(* ===== verification/Pool.v ===== *)
(** * Heap pools: mem/pool.c

    A pool is its header fields, its bitmap words and the bytes from [start] on; the chain of
    pools is a list in [next] order whose head is [mem_pool0].  The bytes of a block begin with
    the 16-byte [mem_block_t].  A spinlock is its [val]: acquiring one that is held spins until
    the "stuck" panic, since the holder is this very call. *)
From S2P Require Import Prelude Strings Bitmap.

Definition POOL_PIECE_SIZE : Z := 16.
Definition DEFAULT_POOL_SIZE : Z := 4096 * 256.
Definition SIZEOF_POOL : Z := 64.
Definition BITMAP_OFFSET : Z := 60.
Definition PAGE_SIZE : Z := 4096.

Record pool := mk_pool {
  npieces : Z;
  free_pieces : Z;
  start : Z;
  lock : bool;
  bitmap : list Z;
  mem : list Z;
}.

Definition floor_to_alignment (x : Z) : Z := x / POOL_PIECE_SIZE * POOL_PIECE_SIZE.
Definition ceil_to_alignment (x : Z) : Z := (x + (POOL_PIECE_SIZE - 1)) / POOL_PIECE_SIZE * POOL_PIECE_SIZE.

(** [kptopg] and [kpfrompg] of include/aex/mem.h. *)
Definition kptopg (nbytes : Z) : Z := u64 (nbytes + (PAGE_SIZE - 1)) / PAGE_SIZE.
Definition kpfrompg (pages : Z) : Z := pages * PAGE_SIZE.

(** ** Creating a pool *)

(** [memset(&(pool->bitmap), 0, pieces / 8)] over what the pages held before. *)
Definition clear_bitmap (raw : list Z) (nbytes : Z) : list Z :=
  let full := Z.to_nat (nbytes / 4) in
  match drop full raw with
  | [] => replicate (length raw) 0
  | w :: rest => replicate full 0 ++ Z.land w (Z.lnot (2 ^ (8 * (nbytes mod 4)) - 1)) :: rest
  end.

Definition pool_size (size : Z) : Z := u64 (size + size mod (POOL_PIECE_SIZE * 2)).
Definition pool_bitmap_bytes (size : Z) : Z := pool_size size / POOL_PIECE_SIZE / 8.
Definition pool_pages (size : Z) : Z := kptopg (u64 (pool_size size + SIZEOF_POOL)).
Definition pool_pieces (size : Z) : Z :=
  let actual := (kpfrompg (pool_pages size) - SIZEOF_POOL) / POOL_PIECE_SIZE * POOL_PIECE_SIZE in
  floor_to_alignment (u64 (actual - pool_bitmap_bytes size)) / POOL_PIECE_SIZE.
Definition pool_start (size addr : Z) : Z :=
  ceil_to_alignment (addr + SIZEOF_POOL + pool_bitmap_bytes size).

(** [addr] is what [kpalloc] returned and [raw] the words found where the bitmap goes. *)
Definition kmpool_create (size addr : Z) (raw : list Z) : pool :=
  let n := pool_pieces size in
  mk_pool n n (pool_start size addr) false (clear_bitmap raw (n / 8))
    (replicate (Z.to_nat (n * POOL_PIECE_SIZE)) 0).

(** ** find_space *)
Fixpoint find_space_loop (remaining : nat) (bm : list Z) (current_index bit_ bitmap_piece : Z)
    (start combo amount : Z) : res Z :=
  match remaining with
  | O => Ok (-1)
  | S r =>
      '(ci, b, w) ← (if bit_ >=? 32
                     then w ← load bm (current_index + 1); Ok (current_index + 1, 0, w)
                     else Ok (current_index, bit_, bitmap_piece));
      if Z.land (Z.shiftr w b) 1 =? 1 then find_space_loop r bm ci (b + 1) w (-1) 0 amount
      else
        let start := if start =? -1 then ci * 32 + b else start in
        if combo + 1 =? amount then Ok start
        else find_space_loop r bm ci (b + 1) w start (combo + 1) amount
  end.
Lemma pte_write s va t e : pg_ok s -> walk (tabs s) (pg_root s) (vpath va) = Some t ->
  exists m, wr (tabs s) t (pg_index va 12) e = Ok m /\ pg_ok (set_tabs s m) /\
    (forall v, walk m (pg_root s) (vpath v) = walk (tabs s) (pg_root s) (vpath v)) /\
    forall w, pte m (pg_root s) w = if decide (same_page w va) then e else pte (tabs s) (pg_root s) w.
Proof.
  intros [Hsrc Htree] Hw. assert (length (vpath va) = 3%nat) as Hlen by apply length_idxs.
  destruct (tr_table _ _ _ Htree (vpath va) t ltac:(lia) Hw) as [(tb & Htb & Hltb) _].
  rewrite idx_Z. pose proof (idx_lt va 12). rewrite (wr_ok _ _ _ _ tb) by (done || lia). eexists. split; [done|].
  destruct (tree_write (tabs s) (taken (fr s)) (pg_root s) (vpath va) t tb (idx va 12) e Htree Hlen Hw Htb ltac:(lia))
    as (Htree' & Hwk & Hleaf). split; [by split|]. split; [intros v; apply Hwk; unfold vpath; rewrite length_idxs; lia|].
  intros w. unfold pte. rewrite Hleaf by apply length_idxs. done.
Qed.

Lemma pte_read s va t : pg_ok s -> walk (tabs s) (pg_root s) (vpath va) = Some t ->
  rd (tabs s) t (pg_index va 12) = Ok (pte (tabs s) (pg_root s) va).
Proof.
  intros [Hsrc Htree] Hw. assert (length (vpath va) = 3%nat) as Hlen by apply length_idxs.
  destruct (tr_table _ _ _ Htree (vpath va) t ltac:(lia) Hw) as [(tb & Htb & Hltb) _].
  rewrite idx_Z. apply rd_ent. unfold pte, leaf. rewrite Hw. unfold ent. rewrite Htb. cbn [mbind option_bind].
  pose proof (idx_lt va 12). destruct (lookup_lt_is_Some_2 tb (idx va 12) ltac:(lia)) as [e ->]. done.
Qed.

(** How many pages [w] is after [v], around the address space. *)
Definition off (w v : Z) : Z := (w / 4096 - v / 4096) mod 2 ^ 36.

Lemma off_range w v : 0 <= off w v < 2 ^ 36.
Proof. apply Z.mod_pos_bound. lia. Qed.

Lemma u64_page v : u64 v / 4096 = (v / 4096) mod 2 ^ 52.
Proof. unfold u64. change (2 ^ 64) with (4096 * 2 ^ 52). rewrite Z.rem_mul_r by lia. rewrite Z.mul_comm, Z.div_add by lia. rewrite Z.div_small by (apply Z.mod_pos_bound; lia). done. Qed.

Lemma off_u64_l w v : off (u64 w) v = off w v.
Proof.
  unfold off. rewrite u64_page. set (a := w / 4096). pose proof (Z.div_mod a (2 ^ 52)).
  replace (a mod 2 ^ 52 - v / 4096) with (a - v / 4096 + - (a / 2 ^ 52 * 2 ^ 16) * 2 ^ 36) by lia. by rewrite Z.mod_add.
Qed.

Lemma off_u64_r w v : off w (u64 v) = off w v.
Proof.
  unfold off. rewrite u64_page. set (a := v / 4096). pose proof (Z.div_mod a (2 ^ 52)).
  replace (w / 4096 - a mod 2 ^ 52) with (w / 4096 - a + a / 2 ^ 52 * 2 ^ 16 * 2 ^ 36) by lia. by rewrite Z.mod_add.
Qed.

Lemma off_pages w v k : off w (v + 4096 * k) = (off w v - k) mod 2 ^ 36.
Proof. unfold off. rewrite (Z.mul_comm 4096), Z.div_add by lia. rewrite Zminus_mod_idemp_l. f_equal. lia. Qed.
•••
*PROBLEM REQUIREMENTS*: Would you output every entry exactly as it was written?

*EXERCISE ANSWER*:
(* ===== verification/Pool.v ===== *)
(** * Heap pools: mem/pool.c

    A pool is its header fields, its bitmap words and the bytes from [start] on; the chain of
    pools is a list in [next] order whose head is [mem_pool0].  The bytes of a block begin with
    the 16-byte [mem_block_t].  A spinlock is its [val]: acquiring one that is held spins until
    the "stuck" panic, since the holder is this very call. *)
From S2P Require Import Prelude Strings Bitmap.

Definition POOL_PIECE_SIZE : Z := 16.
Definition DEFAULT_POOL_SIZE : Z := 4096 * 256.
Definition SIZEOF_POOL : Z := 64.
Definition BITMAP_OFFSET : Z := 60.
Definition PAGE_SIZE : Z := 4096.

Record pool := mk_pool {
  npieces : Z;
  free_pieces : Z;
  start : Z;
  lock : bool;
  bitmap : list Z;
  mem : list Z;
}.

Definition floor_to_alignment (x : Z) : Z := x / POOL_PIECE_SIZE * POOL_PIECE_SIZE.
Definition ceil_to_alignment (x : Z) : Z := (x + (POOL_PIECE_SIZE - 1)) / POOL_PIECE_SIZE * POOL_PIECE_SIZE.

(** [kptopg] and [kpfrompg] of include/aex/mem.h. *)
Definition kptopg (nbytes : Z) : Z := u64 (nbytes + (PAGE_SIZE - 1)) / PAGE_SIZE.
Definition kpfrompg (pages : Z) : Z := pages * PAGE_SIZE.

(** ** Creating a pool *)

(** [memset(&(pool->bitmap), 0, pieces / 8)] over what the pages held before. *)
Definition clear_bitmap (raw : list Z) (nbytes : Z) : list Z :=
  let full := Z.to_nat (nbytes / 4) in
  match drop full raw with
  | [] => replicate (length raw) 0
  | w :: rest => replicate full 0 ++ Z.land w (Z.lnot (2 ^ (8 * (nbytes mod 4)) - 1)) :: rest
  end.

Definition pool_size (size : Z) : Z := u64 (size + size mod (POOL_PIECE_SIZE * 2)).
Definition pool_bitmap_bytes (size : Z) : Z := pool_size size / POOL_PIECE_SIZE / 8.
Definition pool_pages (size : Z) : Z := kptopg (u64 (pool_size size + SIZEOF_POOL)).
Definition pool_pieces (size : Z) : Z :=
  let actual := (kpfrompg (pool_pages size) - SIZEOF_POOL) / POOL_PIECE_SIZE * POOL_PIECE_SIZE in
  floor_to_alignment (u64 (actual - pool_bitmap_bytes size)) / POOL_PIECE_SIZE.
Definition pool_start (size addr : Z) : Z :=
  ceil_to_alignment (addr + SIZEOF_POOL + pool_bitmap_bytes size).

(** [addr] is what [kpalloc] returned and [raw] the words found where the bitmap goes. *)
Definition kmpool_create (size addr : Z) (raw : list Z) : pool :=
  let n := pool_pieces size in
  mk_pool n n (pool_start size addr) false (clear_bitmap raw (n / 8))
    (replicate (Z.to_nat (n * POOL_PIECE_SIZE)) 0).

(** ** find_space *)
Fixpoint find_space_loop (remaining : nat) (bm : list Z) (current_index bit_ bitmap_piece : Z)
    (start combo amount : Z) : res Z :=
  match remaining with
  | O => Ok (-1)
  | S r =>
      '(ci, b, w) ← (if bit_ >=? 32
                     then w ← load bm (current_index + 1); Ok (current_index + 1, 0, w)
                     else Ok (current_index, bit_, bitmap_piece));
      if Z.land (Z.shiftr w b) 1 =? 1 then find_space_loop r bm ci (b + 1) w (-1) 0 amount
      else
        let start := if start =? -1 then ci * 32 + b else start in
        if combo + 1 =? amount then Ok start
        else find_space_loop r bm ci (b + 1) w start (combo + 1) amount
  end.
Lemma pte_write s va t e : pg_ok s -> walk (tabs s) (pg_root s) (vpath va) = Some t ->
  exists m, wr (tabs s) t (pg_index va 12) e = Ok m /\ pg_ok (set_tabs s m) /\
    (forall v, walk m (pg_root s) (vpath v) = walk (tabs s) (pg_root s) (vpath v)) /\
    forall w, pte m (pg_root s) w = if decide (same_page w va) then e else pte (tabs s) (pg_root s) w.
Proof.
  intros [Hsrc Htree] Hw. assert (length (vpath va) = 3%nat) as Hlen by apply length_idxs.
  destruct (tr_table _ _ _ Htree (vpath va) t ltac:(lia) Hw) as [(tb & Htb & Hltb) _].
  rewrite idx_Z. pose proof (idx_lt va 12). rewrite (wr_ok _ _ _ _ tb) by (done || lia). eexists. split; [done|].
  destruct (tree_write (tabs s) (taken (fr s)) (pg_root s) (vpath va) t tb (idx va 12) e Htree Hlen Hw Htb ltac:(lia))
    as (Htree' & Hwk & Hleaf). split; [by split|]. split; [intros v; apply Hwk; unfold vpath; rewrite length_idxs; lia|].
  intros w. unfold pte. rewrite Hleaf by apply length_idxs. done.
Qed.

Lemma pte_read s va t : pg_ok s -> walk (tabs s) (pg_root s) (vpath va) = Some t ->
  rd (tabs s) t (pg_index va 12) = Ok (pte (tabs s) (pg_root s) va).
Proof.
  intros [Hsrc Htree] Hw. assert (length (vpath va) = 3%nat) as Hlen by apply length_idxs.
  destruct (tr_table _ _ _ Htree (vpath va) t ltac:(lia) Hw) as [(tb & Htb & Hltb) _].
  rewrite idx_Z. apply rd_ent. unfold pte, leaf. rewrite Hw. unfold ent. rewrite Htb. cbn [mbind option_bind].
  pose proof (idx_lt va 12). destruct (lookup_lt_is_Some_2 tb (idx va 12) ltac:(lia)) as [e ->]. done.
Qed.

(** How many pages [w] is after [v], around the address space. *)
Definition off (w v : Z) : Z := (w / 4096 - v / 4096) mod 2 ^ 36.

Lemma off_range w v : 0 <= off w v < 2 ^ 36.
Proof. apply Z.mod_pos_bound. lia. Qed.

Lemma u64_page v : u64 v / 4096 = (v / 4096) mod 2 ^ 52.
Proof. unfold u64. change (2 ^ 64) with (4096 * 2 ^ 52). rewrite Z.rem_mul_r by lia. rewrite Z.mul_comm, Z.div_add by lia. rewrite Z.div_small by (apply Z.mod_pos_bound; lia). done. Qed.

Lemma off_u64_l w v : off (u64 w) v = off w v.
Proof.
  unfold off. rewrite u64_page. set (a := w / 4096). pose proof (Z.div_mod a (2 ^ 52)).
  replace (a mod 2 ^ 52 - v / 4096) with (a - v / 4096 + - (a / 2 ^ 52 * 2 ^ 16) * 2 ^ 36) by lia. by rewrite Z.mod_add.
Qed.

Lemma off_u64_r w v : off w (u64 v) = off w v.
Proof.
  unfold off. rewrite u64_page. set (a := v / 4096). pose proof (Z.div_mod a (2 ^ 52)).
  replace (w / 4096 - a mod 2 ^ 52) with (w / 4096 - a + a / 2 ^ 52 * 2 ^ 16 * 2 ^ 36) by lia. by rewrite Z.mod_add.
Qed.

Lemma off_pages w v k : off w (v + 4096 * k) = (off w v - k) mod 2 ^ 36.
Proof. unfold off. rewrite (Z.mul_comm 4096), Z.div_add by lia. rewrite Zminus_mod_idemp_l. f_equal. lia. Qed.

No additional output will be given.